Alberto Vázquez, avec des orques, des sorcières et autres personnages dignes de Tolkien, retranscrit dans Homeless Home une société en crise, pleine de questionnements typiquement actuels. Il poursuit son œuvre unique, avec son style très personnel et des dialogues ciselés. Sangre de Unicornio et Decorado, deux de ses précédents courts métrages avaient eu les honneurs de la sélection clermontoise en 2014 et 2017. Son prochain long métrage Unicorns War aura sa première en mai 2022.
Achevé avant le premier confinement, le film Empty Places de Geoffroy de Crécy capture ces espaces désertés par l’homme avec une poésie colorée oscillant entre le fantastique et le tragique, comme dans cette scène où une canette de soda abandonnée, coincée dans un escalator, sautille en un mouvement sans fin. Augure de la crise qui allait nous frapper quelques semaines plus tard.

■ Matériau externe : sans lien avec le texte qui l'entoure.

(** * basalt-vscode: the item editor's asset resolution and preview pipeline

    A shallow embedding of the TypeScript sources of the item editor
    (host side: [src/item-editor.ts], [src/shared/proto.ts],
    [src/shared/item.ts]; rendering side: [item-editor/util/hash.ts],
    [util/preview.ts], [util/mcbitmapfont.ts], [util/tooltip.ts],
    [app/App.tsx]) together with the properties stated about them.

    Conventions.
    - A JavaScript string is a [string]; where the code works on UTF-16
      code units ([charCodeAt], [length] of a glyph row) a string is the
      list of its code units.
    - A JavaScript object used as a dictionary is a [gmap]; an object
      whose enumeration order is observed ([Object.values]) is the list
      of its own properties in enumeration order.
    - A file of the disk whose text is a JSON document is given by the
      document, so that [JSON.parse] of what [JSON.stringify] wrote is
      the value written.
    - Library functions the sources call ([path.join], the MD5 digest,
      the SNBT parser, text measurement) are fields of the classes
      [Node], [NBT] and [Pixi]. *)

From Stdlib Require Import ZArith List Ascii String Lia Bool.
From stdpp Require Import base gmap strings list fin_maps.
From Equations Require Import Equations.

Set Warnings "-register-all".
Local Open Scope string_scope.
Local Open Scope Z_scope.
Local Open Scope list_scope.

(** ** JavaScript values *)

Module JS.

(** [s.indexOf(pat)]: the position of the first occurrence, [-1] when
    there is none. *)
Definition indexOf (pat s : string) : Z :=
  match String.index 0 pat s with
  | Some n => Z.of_nat n
  | None => -1
  end.

Fixpoint drop_chars (n : nat) (s : string) : string :=
  match n, s with
  | O, _ => s
  | S n', String _ rest => drop_chars n' rest
  | S _, EmptyString => EmptyString
  end.

(** [s.substring(start)]: a negative start counts as [0], a start past
    the end yields the empty string. *)
Definition substring_from (start : Z) (s : string) : string :=
  drop_chars (Z.to_nat start) s.

(** [s.replaceAll(c, "")] for a one-character pattern. *)
Fixpoint remove_char (c : ascii) (s : string) : string :=
  match s with
  | EmptyString => EmptyString
  | String d rest =>
      if Ascii.eqb c d then remove_char c rest else String d (remove_char c rest)
  end.

(** JSON data. In an object the members are kept as a list: as written
    in a JSON text (declaration order, repetitions possible) or as the
    own properties of a JavaScript object in enumeration order. Numbers
    are the integral ones. *)
Inductive json : Type :=
| JNull
| JBool (b : bool)
| JNum (n : Z)
| JStr (s : string)
| JArr (elems : list json)
| JObj (members : list (string * json)).

(** *** Own-property order of ordinary objects

    Array-index keys (canonical decimal numerals below [2^32 - 1]) come
    first in ascending numeric order, the other string keys follow in
    order of creation. *)

Definition is_digit (c : ascii) : bool :=
  let n := N_of_ascii c in ((48 <=? n) && (n <=? 57))%N.

Fixpoint digits_value (acc : N) (s : string) : option N :=
  match s with
  | EmptyString => Some acc
  | String c rest =>
      if is_digit c
      then digits_value (acc * 10 + (N_of_ascii c - 48))%N rest
      else None
  end.

Definition array_index (k : string) : option N :=
  match k with
  | EmptyString => None
  | String c rest =>
      if Ascii.eqb c "0" && negb (String.eqb rest EmptyString) then None
      else if (10 <? String.length k)%nat then None
      else match digits_value 0 k with
           | Some v => if (v <? 4294967295)%N then Some v else None
           | None => None
           end
  end.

Le labo a 20 ans et son cœur bat fort, empli de cette irrépressible envie de montrer, faire réfléchir, dénoncer. En cette année si spéciale, cette compétition hors-cadre continue de vibrer, plus que jamais, grâce au regard que portent les réalisateurs sur un monde qui ne va pas toujours bien ; au beau milieu du cyclone leurs yeux crépitent, saisissant les plus belles images et des promesses de tentatives.